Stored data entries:
━━━━━━━━

(** * vidjson: the Veo3 prompt builders

    A shallow embedding of the prompt-assembly and suggestion code of the
    three Python programs of the repository,

    - [simple_veo3_builder.py]  (command-line builder),
    - [demo_veo3_builder.py]    (scripted demonstration),
    - [veo3_prompt_builder.py]  (Streamlit dashboard),

    followed by the properties of the specification, each settled on the
    embedding.

    Modelling conventions.
    - A Python [str] is a [string]; a character is a code point below 256,
      which covers every literal the programs compare against.
    - A Python [dict] with string keys is a [gmap string _]; the insertion
      order of the keys, visible only in the layout of [json.dumps], is not
      modelled.
    - A [float] is a rational, an infinity or NaN; only order comparisons
      with integer constants are performed on it, and those are exact.
    - [print] calls write to the terminal only and are left out; [input]
      reads the next line of an explicit standard-input stream.
    - [json.loads] and [float] on a string belong to the Python library and
      are parameters of the functions that call them. *)

From Stdlib Require Import ZArith QArith Lqa Ascii.
From stdpp Require Import gmap strings list fin_maps.

Local Open Scope Z_scope.

(** ** Python built-ins used by the programs *)

Module Py.

(** [bool(s)]: a string is true exactly when it is not empty. *)
Definition truthy (s : string) : bool :=
  match s with
  | EmptyString => false
  | String _ _ => true
  end.

(** [c.isspace()] on code points below 256: U+0009..U+000D,
    U+001C..U+0020, U+0085 and U+00A0. *)
Definition isspace (c : ascii) : bool :=
  let n := nat_of_ascii c in
  ((9 <=? n) && (n <=? 13) || (28 <=? n) && (n <=? 32)
   || (n =? 133) || (n =? 160))%nat.

(** [s.split()]: the maximal runs of non-whitespace characters, in order.
    [cur] is the run being scanned. *)
Fixpoint split_go (cur : string) (s : string) : list string :=
  match s with
  | EmptyString => if truthy cur then [cur] else []
  | String c s' =>
      if isspace c
      then (if truthy cur then cur :: split_go "" s' else split_go "" s')
      else split_go (cur +:+ String c "") s'
  end.

Definition split (s : string) : list string := split_go "" s.

(** [sep.join(l)] *)
Fixpoint join (sep : string) (l : list string) : string :=
  match l with
  | [] => ""
  | [x] => x
  | x :: l' => x +:+ sep +:+ join sep l'
  end.

(** [s.startswith(p)] *)
Fixpoint startswith (p s : string) : bool :=
  match p, s with
  | EmptyString, _ => true
  | String a p', String b s' => if decide (a = b) then startswith p' s' else false
  | String _ _, EmptyString => false
  end.

(** [s.replace(old, new)] for a non-empty [old]: matches are taken left to
    right and do not overlap; [skip] counts the characters of the current
    match still to be dropped. *)
Fixpoint replace_go (old new : string) (skip : nat) (s : string) : string :=
  match s with
  | EmptyString => ""
  | String c s' =>
      match skip with
      | S k => replace_go old new k s'
      | O =>
          if startswith old s
          then new +:+ replace_go old new (String.length old - 1) s'
          else String c (replace_go old new O s')
      end
  end.

(** With an empty [old], [new] is inserted before every character and at
    the end. *)
Fixpoint intersperse (new : string) (s : string) : string :=
  match s with
  | EmptyString => new
  | String c s' => new +:+ String c (intersperse new s')
  end.

Definition replace (old new s : string) : string :=
  if truthy old then replace_go old new O s else intersperse new s.

(** [c.lower()] on code points below 256: the letters A..Z and the
    Latin-1 capitals U+00C0..U+00DE other than the multiplication sign. *)
Definition lower_char (c : ascii) : ascii :=
  let n := nat_of_ascii c in
  if ((65 <=? n) && (n <=? 90)
      || (192 <=? n) && (n <=? 222) && negb (n =? 215))%nat
  then ascii_of_nat (n + 32) else c.

Fixpoint lower (s : string) : string :=
  match s with
  | EmptyString => ""
  | String c s' => String (lower_char c) (lower s')
  end.

(** Position of the first occurrence of [sub] in [s]. *)
Fixpoint index_of (sub s : string) : option nat :=
  if startswith sub s then Some O
  else match s with
       | EmptyString => None
       | String _ s' => S <$> index_of sub s'
       end.

Fixpoint drop_chars (n : nat) (s : string) : string :=
  match n, s with
  | O, _ => s
  | S _, EmptyString => ""
  | S k, String _ s' => drop_chars k s'
  end.

Fixpoint take_chars (n : nat) (s : string) : string :=
  match n, s with
  | O, _ => ""
  | S _, EmptyString => ""
  | S k, String c s' => String c (take_chars k s')
  end.

(** [sub in s] *)
Definition contains (sub s : string) : bool :=
  match index_of sub s with Some _ => true | None => false end.

(** [s.find(sub, start)] for [0 <= start]: the lowest index at or after
    [start] where [sub] occurs, or [-1]. *)
Definition find (sub s : string) (start : Z) : Z :=
  if Z.of_nat (String.length s) <? start then -1
  else match index_of sub (drop_chars (Z.to_nat start) s) with
       | Some i => start + Z.of_nat i
       | None => -1
       end.

(** [s[lo:hi]] for [0 <= lo] and [0 <= hi]. *)
Definition slice (s : string) (lo hi : Z) : string :=
  take_chars (Z.to_nat (hi - lo)) (drop_chars (Z.to_nat lo) s).

Fixpoint lstrip (s : string) : string :=
  match s with
  | EmptyString => ""
  | String c s' => if isspace c then lstrip s' else s
  end.

(** [s.strip()] *)
Definition strip (s : string) : string :=
  String.rev (lstrip (String.rev (lstrip s))).

(** The values [json.loads] produces and [json.dumps] accepts. A float is
    kept as the text of its literal; an object as its key/value pairs in
    source order. *)
#[local] Unset Elimination Schemes.
Inductive value :=
| VNone
| VBool (b : bool)
| VInt (n : Z)
| VFloat (literal : string)
| VStr (s : string)
| VList (l : list value)
| VDict (kvs : list (string * value)).
#[local] Set Elimination Schemes.

(** A dict display [{k1: v1, ...}]: the pairs are stored in order, so a
    repeated key keeps its last value. *)
Definition dict `{Countable K} {V} (kvs : list (K * V)) : gmap K V :=
  foldl (fun m kv => <[kv.1 := kv.2]> m) ∅ kvs.

(** [d.get(k, default)] *)
Definition get `{Countable K} {V} (d : gmap K V) (k : K) (dflt : V) : V :=
  default dflt (d !! k).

━━━━━━━━

Problem details
Among the lines above, repeat exactly those from the line with "Latin-1 capitals U+00C0..U+00DE" to the line with "(** [sub in s] *)", counting both ends.

Task answer
    Latin-1 capitals U+00C0..U+00DE other than the multiplication sign. *)
Definition lower_char (c : ascii) : ascii :=
  let n := nat_of_ascii c in
  if ((65 <=? n) && (n <=? 90)
      || (192 <=? n) && (n <=? 222) && negb (n =? 215))%nat
  then ascii_of_nat (n + 32) else c.

Fixpoint lower (s : string) : string :=
  match s with
  | EmptyString => ""
  | String c s' => String (lower_char c) (lower s')
  end.

(** Position of the first occurrence of [sub] in [s]. *)
Fixpoint index_of (sub s : string) : option nat :=
  if startswith sub s then Some O
  else match s with
       | EmptyString => None
       | String _ s' => S <$> index_of sub s'
       end.

Fixpoint drop_chars (n : nat) (s : string) : string :=
  match n, s with
  | O, _ => s
  | S _, EmptyString => ""
  | S k, String _ s' => drop_chars k s'
  end.

Fixpoint take_chars (n : nat) (s : string) : string :=
  match n, s with
  | O, _ => ""
  | S _, EmptyString => ""
  | S k, String c s' => String c (take_chars k s')
  end.

(** [sub in s] *)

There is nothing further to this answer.